If you can’t self host --> KeePass If you can self host --> Vaultwarden
Is VW audited in the same way that BW is?
I’m not completely sure, but doesn’t Bitwarden encrypt all data before it reaches the server? That means the server implementation is a bit less important. I guess you probably don’t want to be leaking even encrypted databases though since there is a chance they could be cracked.
Really I don’t know, surely a bit less but in my opinion, not that much
I hear good thing about Vaultwarden, but the web UI is horrible.
Vaultwarden’s web UI is very confusing, especially the search feature. And it’s difficult to move items between folders/collection. The desktop app is available as DEB/RPM package but without auto-update, which isn’t great.
Fon now I’m sticking to KeepassXC because the desktop app for my Linux distribution has a package for it and allows auto-update. The UI works well, and it has decent browser integration. Syncing isn’t smooth, but I can live with this.
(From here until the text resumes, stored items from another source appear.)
(** ** The competitor identifier *)

Lemma replace_space s :
  replace " " "-" s
  = map_chars (λ c, if Ascii.eqb c " " then "-"%char else c) s.
Proof.
  unfold replace. induction s as [|c s IH]; [done|].
  cbn [replace_from map_chars String.prefix].
  destruct (ascii_dec " " c) as [<-|Hne].
  - simpl. replace (String.prefix "" s) with true by (by destruct s).
    by rewrite IH.
  - rewrite IH. destruct (Ascii.eqb_spec c " ") as [->|]; [by destruct Hne|done].
Qed.

Lemma lower_map s : lower s = map_chars lower_char s.
Proof. induction s as [|c s IH]; simpl; by f_equal. Qed.

Lemma map_chars_compose f g s :
  map_chars f (map_chars g s) = map_chars (λ c, f (g c)) s.
Proof. induction s as [|c s IH]; simpl; by f_equal. Qed.

Lemma map_chars_ext f g s : (∀ c, f c = g c) → map_chars f s = map_chars g s.
Proof. intros E. induction s as [|c s IH]; simpl; by f_equal. Qed.

Lemma id_char_lower c :
  (if Ascii.eqb (lower_char c) " " then "-"%char else lower_char c) = id_char c.
Proof. by destruct c as [[] [] [] [] [] [] [] []]. Qed.

Lemma competitor_id_map name : competitor_id name = map_chars id_char name.
Proof.
  unfold competitor_id. destruct name as [|c s]; [done|].
  rewrite replace_space, lower_map, map_chars_compose.
  apply map_chars_ext, id_char_lower.
Qed.

Lemma map_chars_length f s : String.length (map_chars f s) = String.length s.
Proof. induction s as [|c s IH]; simpl; by f_equal. Qed.

Lemma get_map_chars f s i : String.get i (map_chars f s) = f <$> String.get i s.
Proof.
  revert i. induction s as [|c s IH]; intros i; simpl; [done|].
  destruct i; [done|apply IH].
Qed.

Lemma id_char_codes c :
  id_char c
  = if (nat_of_ascii c =? 32)%nat then "-"%char
    else if (65 <=? nat_of_ascii c)%nat && (nat_of_ascii c <=? 90)%nat
         then ascii_of_nat (nat_of_ascii c + 32)
         else c.
Proof. by destruct c as [[] [] [] [] [] [] [] []]. Qed.

(** C4: the identifier of ["Acme Corp"] is ["acme-corp"] and that of the
    empty name is the empty text.  In general, for a name of ASCII
    characters, the identifier has the length of the name and, place by
    place, a hyphen for a space (code 32), the small letter for a
    capital letter (the code, from 65 to 90, plus 32), and the character
    of the name otherwise. *)
Theorem competitor_id_derivation :
  competitor_id "Acme Corp" = "acme-corp"
  ∧ competitor_id "" = ""
  ∧ ∀ name, is_ascii_text name = true →
      String.length (competitor_id name) = String.length name
      ∧ ∀ i c, String.get i name = Some c →
          String.get i (competitor_id name)
          = Some (if (nat_of_ascii c =? 32)%nat then "-"%char
                  else if (65 <=? nat_of_ascii c)%nat && (nat_of_ascii c <=? 90)%nat
                       then ascii_of_nat (nat_of_ascii c + 32)
                       else c).
Proof.
  split; [done|]. split; [done|]. intros name _.
  rewrite competitor_id_map. split; [apply map_chars_length|].
  intros i c Hc. rewrite get_map_chars, Hc. simpl. f_equal. apply id_char_codes.
Qed.

Lemma competitor_id_derivation_witness :
  is_ascii_text "Acme Corp" = true
  ∧ String.length (competitor_id "Acme Corp") = 9
  ∧ String.get 0 (competitor_id "Acme Corp") = Some "a"%char
  ∧ String.get 4 (competitor_id "Acme Corp") = Some "-"%char.
Proof.
  destruct competitor_id_derivation as (_ & _ & H).
  destruct (H "Acme Corp" eq_refl) as [Hl Hg].
  split; [reflexivity|]. split; [exact Hl|].
  split; [exact (Hg 0 "A"%char eq_refl)|exact (Hg 4 " "%char eq_refl)].
Defined.

(** ** The pages *)


Lemma show_one e w : show e w = shows [e] w.
Proof. done. Qed.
Vaultwarden is not to be used in itself you can for example use the bitwarden app but with your vaultwarden server
You’re right. Above, I was referring to the bitwarden desktop app. See https://github.com/bitwarden/desktop
It’s an electron app, and there’s no auto-update solution for DEB packages (ie no DEB repo for apt auto update).
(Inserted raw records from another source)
(** * LuggageLink: the storage layer and its matching, status and rating logic

    A shallow embedding of [server/storage.ts] (class [MemStorage]),
    [server/pgStorage.ts] (class [PgStorage]) and of the entity types of
    [shared/schema.ts], followed by the properties of the storage interface.

    Conventions of the embedding.
    - A JavaScript [number] used as an identifier or a count is a [Z]; a
      [number] holding a weight, a price or a rating is a [Q], the rational
      that a finite double denotes ([NaN] and the infinities are not
      represented).  Such numbers are compared, which is exact; the one
      quotient that the code computes, the rating of a user, is the
      double-precision quotient [JsNumber.divide].
    - A [Date] is its time value, a [Z] of milliseconds; [new Date()] is an
      argument [now] of the operation that calls it.
    - A [string] is a sequence of 8-bit characters; [toLowerCase] and SQL
      [LOWER] act on the letters A-Z.
    - [async] methods run to completion one after the other, so a method is
      a function from the store to an outcome and a new store.  [throw] is
      an outcome of its own. *)

From Stdlib Require Import ZArith QArith List String Ascii Bool Lia.
From Stdlib Require Import Sorted Permutation SpecFloat.
Import ListNotations.

Local Open Scope string_scope.
Local Open Scope list_scope.
Local Open Scope Z_scope.

Abbreviation Date := Z (only parsing).

(** ** JavaScript strings *)

Module JsString.

Definition lower_ascii (c : ascii) : ascii :=
  let n := nat_of_ascii c in
  if (Nat.leb 65 n && Nat.leb n 90)%bool then ascii_of_nat (n + 32) else c.

(** [String.prototype.toLowerCase]. *)
Fixpoint toLowerCase (s : string) : string :=
  match s with
  | EmptyString => EmptyString
  | String c s' => String (lower_ascii c) (toLowerCase s')
  end.

(** [s.startsWith(sub)]. *)
Fixpoint startsWith (s sub : string) {struct sub} : bool :=
  match sub, s with
  | EmptyString, _ => true
  | String _ _, EmptyString => false
  | String c sub', String d s' => (Ascii.eqb c d && startsWith s' sub')%bool
  end.

(** [s.includes(sub)]: [sub] occurs in [s] at some position. *)
Fixpoint includes (s sub : string) : bool :=
  (startsWith s sub ||
   match s with
   | EmptyString => false
   | String _ s' => includes s' sub
   end)%bool.

(** Truthiness of a string: every string but the empty one. *)
Definition truthy (s : string) : bool :=
  match s with EmptyString => false | String _ _ => true end.

End JsString.

(** ** JavaScript [Map] with number keys

    A [Map] iterates in insertion order, and [set] on a key already present
    replaces the value where it stands. *)

Module JsMap.

Definition t (V : Type) : Type := list (Z * V).

Section Ops.
Context {V : Type}.

Definition empty : t V := [].

Fixpoint get (k : Z) (m : t V) : option V :=
  match m with
  | [] => None
  | (k', v) :: m' => if Z.eqb k k' then Some v else get k m'
  end.

Fixpoint set (k : Z) (v : V) (m : t V) : t V :=
  match m with
  | [] => [(k, v)]
  | (k', v') :: m' =>
      if Z.eqb k k' then (k, v) :: m' else (k', v') :: set k v m'
  end.

Definition keys (m : t V) : list Z := map fst m.

(** [Array.from(m.values())]. *)
Definition values (m : t V) : list V := map snd m.

End Ops.

End JsMap.

(** ** [Array.prototype.sort] with a comparator

    The sort of ECMAScript is stable; for a comparator that is a total
    preorder the result is the one of this insertion sort. *)

Module JsArray.

Section Sort.
Context {A : Type} (compareFn : A -> A -> Z).

Fixpoint insert (x : A) (l : list A) : list A :=
  match l with
  | [] => [x]
  | y :: l' => if compareFn x y <=? 0 then x :: l else y :: insert x l'
  end.

Fixpoint sort (l : list A) : list A :=
  match l with
  | [] => []
  | x :: l' => insert x (sort l')
  end.

End Sort.

(** [l.reduce((sum, x) => sum + f(x), 0)]. *)
Definition reduce_sum {A : Type} (f : A -> Z) (l : list A) : Z :=
  fold_left (fun sum x => sum + f x) l 0.

End JsArray.

(** ** Object spread

    In [{ ...obj, ...data }] a key of [data] replaces the one of [obj], and
    a key that [data] does not have keeps the value of [obj]. *)

Module JsObject.

Definition spread_key {A : Type} (old : A) (new : option A) : A :=
  match new with
  | Some x => x
  | None => old
  end.

End JsObject.

(** ** Entities of [shared/schema.ts]

    [t] is the selected row type ([typeof table.$inferSelect]), [Insert.t]
    the validated insert payload and [Partial.t] is [Partial<t>]: a key is
    absent ([None]) or carries a value.  A column the schema leaves nullable
    is an [option] where [Partial<t>] updates can store [null] in it (trips
    and packages); the nullable columns of the other entities are written by
    the storage classes only, always with a value, and are not options. *)

Module User.

Module Verification.
Record t := mk {
  idVerified : bool;
  phoneVerified : bool;
  addressVerified : bool }.

Module Partial.
Record t := mk {
  idVerified : option bool;
  phoneVerified : option bool;
  addressVerified : option bool }.
End Partial.

(** [{ ...status, ...data }]. *)
Definition spread (status : t) (data : Partial.t) : t :=
  {| idVerified :=
       JsObject.spread_key (idVerified status) (Partial.idVerified data);
     phoneVerified :=
       JsObject.spread_key (phoneVerified status) (Partial.phoneVerified data);
     addressVerified :=
       JsObject.spread_key (addressVerified status)
                           (Partial.addressVerified data) |}.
Some people are probably happy with it, but I prefer KeepassXC which is more lightweight (ie not electron based) and can auto update via APT.
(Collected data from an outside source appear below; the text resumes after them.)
(** * REST client history subsystem: [Api.jsx] and [Api1.jsx]

    A shallow embedding of the two variants of the [RestClient] component:
    the history loader with its page cache, the request executor, the
    statistics aggregator and the three mutations of the key-value store.
    [Api.jsx] talks to the injected [window.storage] object, [Api1.jsx]
    to [localStorage]. *)

From Stdlib Require Import ZArith QArith Qround String Ascii List Sorted Permutation Lia.
From stdpp Require Import base tactics option list sorting strings pretty gmap.

Set Warnings "-register-all".
Local Open Scope string_scope.
Local Open Scope list_scope.
Local Open Scope Z_scope.

(** ** JavaScript built-ins used by the component *)

Module JS.

(** [Array.prototype.sort(comparefn)]: a stable sort; a result of
    [comparefn a b] that is negative or zero leaves [a] before [b]. *)
Fixpoint Array_sort_insert {A : Type} (comparefn : A -> A -> Z) (x : A) (l : list A) : list A :=
  match l with
  | [] => [x]
  | y :: l' =>
      if comparefn x y <=? 0 then x :: y :: l'
      else y :: Array_sort_insert comparefn x l'
  end.

Definition Array_sort {A : Type} (comparefn : A -> A -> Z) (l : list A) : list A :=
  foldr (Array_sort_insert comparefn) [] l.

(** The index clamping of [Array.prototype.slice]: a negative index
    counts from the end. *)
Definition relative_index (len i : Z) : Z :=
  if i <? 0 then Z.max (len + i) 0 else Z.min i len.

(** [arr.slice(start, end)]. *)
Definition Array_slice {A : Type} (l : list A) (start stop : Z) : list A :=
  let len := Z.of_nat (length l) in
  let k := relative_index len start in
  let final := relative_index len stop in
  take (Z.to_nat (final - k)) (drop (Z.to_nat k) l).

(** [arr.slice(start)]: the end defaults to the length. *)
Definition Array_slice_from {A : Type} (l : list A) (start : Z) : list A :=
  Array_slice l start (Z.of_nat (length l)).

(** [s.startsWith(p)]. *)
Definition String_startsWith (s p : string) : bool := String.prefix p s.

(** [s.includes(sub)]. *)
Fixpoint String_includes (s sub : string) : bool :=
  String.prefix sub s ||
  match s with
  | EmptyString => false
  | String _ s' => String_includes s' sub
  end.

(** [Math.round]: the nearest integer, halves towards plus infinity. *)
Definition Math_round (x : Q) : Z := Qfloor (x + (1 # 2)).

(** An exception value: [error.name] and [error.message]. *)
Record Error := { name : string; message : string }.

(** [new Error(msg)]. *)
Definition new_Error (msg : string) : Error := {| name := "Error"; message := msg |}.

End JS.

(** ** Ordering by a numeric key

    The comparator [(a, b) => key(b) - key(a)] and the order it sorts
    into: no later element has a larger key. *)
Definition by_key_desc {A : Type} (key : A -> Z) (a b : A) : Z := key b - key a.

Definition descending {A : Type} (key : A -> Z) (a b : A) : Prop := key b <= key a.

(** ** Data model *)

(** The methods of the method selector. *)
Inductive Method := GET | POST | PUT | DELETE | PATCH | HEAD | OPTIONS.

Global Instance Method_eq_dec : EqDecision Method.
Proof. solve_decision. Defined.

(** [['POST', 'PUT', 'PATCH'].includes(method)]. *)
Definition has_body (m : Method) : bool :=
  match m with POST | PUT | PATCH => true | _ => false end.

(** A value produced by [JSON.parse]. *)
Inductive Json :=
  | JNull
  | JBool (b : bool)
  | JNumber (n : Q)
  | JString (s : string)
  | JArray (l : list Json)
  | JObject (fields : list (string * Json)).

(** Truthiness of a string and of a parsed value. *)
Definition truthy_string (s : string) : bool :=
  match s with EmptyString => false | _ => true end.

Definition truthy (v : Json) : bool :=
  match v with
  | JNull => false
  | JBool b => b
  | JNumber n => negb (Qeq_bool n 0)
  | JString s => truthy_string s
  | JArray _ | JObject _ => true
  end.

(** [x || d] on numbers: zero is falsy. *)
Definition number_or (x d : Z) : Z := if x =? 0 then d else x.

(** The [headers] field of a history item: [Api.jsx] keeps the text of the
    form field, [Api1.jsx] the parsed object. *)
Inductive Headers :=
  | HeadersText (s : string)
  | HeadersObject (v : Json).

(** A history item as [sendRequest] builds it and [saveToHistory] completes
    it with [id]. [timestamp] is the ISO-8601 text identified with the time
    value that [new Date(timestamp)] denotes, in milliseconds: the records
    are those [saveToHistory] wrote, whose timestamps come from
    [new Date().toISOString()] and always denote one. *)
Module Item.
Record HistoryEntry := {
  method : Method;
  url : string;
  headers : Headers;
  body : string;
  response : string;
  statusCode : Z;
  duration : Z;
  timestamp : Z;
  id : Z
}.
End Item.
Abbreviation HistoryEntry := Item.HistoryEntry.

(** The comparator of both loaders:
    [(a, b) => new Date(b.timestamp) - new Date(a.timestamp)]. *)
Definition newest_first (a b : HistoryEntry) : Z :=
  Item.timestamp b - Item.timestamp a.

(** ** The platform

    The parsers and printers of the host are taken as given: every theorem
    below holds for all of them. [JSON_parse_entry] is [JSON.parse] on the
    text of a stored record and [JSON_stringify_entry] is [JSON.stringify]
    on a history item; [None] stands for a thrown [SyntaxError], and for
    a text that denotes [null], which the loaders drop the same way. *)
Class Platform := {
  JSON_parse : string -> option Json;
  JSON_stringify : Json -> string;
  JSON_stringify_pretty : Json -> string;
  JSON_parse_entry : string -> option HistoryEntry;
  JSON_stringify_entry : HistoryEntry -> string;
  String_trim : string -> string;
  URL_valid : string -> bool
}.

(** ** The key-value store

    Both stores are kept as the list of their bindings in enumeration
    order ([localStorage.key(i)]); a new key is enumerated last. *)
Module Storage.
Abbreviation t := (list (string * string)).

Definition keys (st : t) : list string := map fst st.

Definition getItem (key : string) (st : t) : option string :=
  snd <$> List.find (fun kv => String.eqb (fst kv) key) st.

Definition setItem (key value : string) (st : t) : t :=
  if existsb (fun kv => String.eqb (fst kv) key) st
  then map (fun kv => if String.eqb (fst kv) key then (key, value) else kv) st
  else st ++ [(key, value)].

Definition removeItem (key : string) (st : t) : t :=
  List.filter (fun kv => negb (String.eqb (fst kv) key)) st.
End Storage.

(** The reserved prefix of history records. *)
Definition request_prefix : string := "request:".

(** ** Effects

    A handler is a state transformer that completes normally or throws. *)
Module Eff.
Inductive Completion (A : Type) : Type :=
  | Normal (a : A)
  | Throw (e : JS.Error).
Arguments Normal {A} a.
Arguments Throw {A} e.

Definition M (S A : Type) : Type := S -> Completion A * S.

Section Ops.
Context {S : Type}.

Definition ret {A} (a : A) : M S A := fun s => (Normal a, s).

Definition bind {A B} (m : M S A) (k : A -> M S B) : M S B :=
  fun s =>
    match m s with
    | (Normal a, s') => k a s'
    | (Throw e, s') => (Throw e, s')
    end.

Definition throw {A} (e : JS.Error) : M S A := fun s => (Throw e, s).

Definition lift {A} (c : Completion A) : M S A := fun s => (c, s).

Definition gets {A} (f : S -> A) : M S A := fun s => (Normal (f s), s).

Definition modify (f : S -> S) : M S unit := fun s => (Normal tt, f s).

(** [try { body } catch (error) { handler }]. *)
Definition try_catch {A} (body : M S A) (handler : JS.Error -> M S A) : M S A :=
  fun s =>
    match body s with
    | (Normal a, s') => (Normal a, s')
    | (Throw e, s') => handler e s'
    end.

(** [try { body } finally { fin }]. *)
Definition try_finally {A} (body : M S A) (fin : M S unit) : M S A :=
  fun s =>
    let '(r, s') := body s in
    match fin s' with
    | (Normal _, s'') => (r, s'')
    | (Throw e, s'') => (Throw e, s'')
    end.

(** The state a handler leaves behind. *)
Definition exec {A} (m : M S A) (s : S) : S := snd (m s).
End Ops.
Selfhosted VaultWarden with Bitwarden browser apps and KeyGuard on my phone, which I like better than the Bitwarden app.
Correct me if I’m wrong: if something happens to your vaultwarden instance, aren’t you at risk of losing everything? I do use bitwarden, but I could never self host it. Too important. ID rather use keepass with syncthing so that more than one of my devices have my passwords
That’s what backups are for. No matter what solution I use, I would need backups. I used to use LastPass, but that just relied on LastPass to do the backups. I backup the database, but you can also periodically export the data and back that up somewhere securely on your own if you want it in a different format.
I also self host Vault Warden. I have my vault automatically exported to Google Drive as an encrypted copy. So worst case I can download from there, and import it to a new password manager or another Bitwarden instance if my server borks.
Since I started using a password manager, I’ve basically forgoten every one of my other passwords. I wouldn’t be able to log in to my drive
Same here. But the bitwarden apps have a local copy of the vault. So you can always prevent them from syncing and use it to get the password. Assuming you have your phone still.
You can always have an offsite copy of the vault on a HDD somewhere. It’ll be outdated, but at least it’ll have the Google account. :)
Maybe. Why do you self host it? I’m not saying there are no benefits. I just think it’s not worth it
Bitwarden has features I wanted and was better than the browser password manager I used previously. I already selfhost other apps so adding another one wasn’t an issue. Plus it’s free.
Vaultwarden is perfect imo
deleted by creator
I used to be a rabid advocate of self hosting password managers, and was switching between Vaultwarden and KeepassXC every few months. But Proton offered a lifetime subscription to Proton Pass with unlimited Simple login aliases, and I bought it now use this exclusively.
Hackers have increased their focus on cracking password managers by extracting data from RAM and registry, compromising local and cloud storage. 25% is a threefold increase compared to the previous year’s figures.
deleted by creator
Bitwarden
Never looked back.
Have you tried syncthing? It works great with keepassxc.
Vaultwarden is pretty easy to self host.
Have been using it for 2+ years with 3 devices, no problem
+1 for Keepass + Syncthing. Free, no cloud, always synced.
Yeah this is me. It’s been just perfect for many years now.
This is faultless for me
Which one? Or both?
Actually keepassdx, and sounding syncthing
Bitwarden is excellent and the paid plan is very reasonable unlike with others.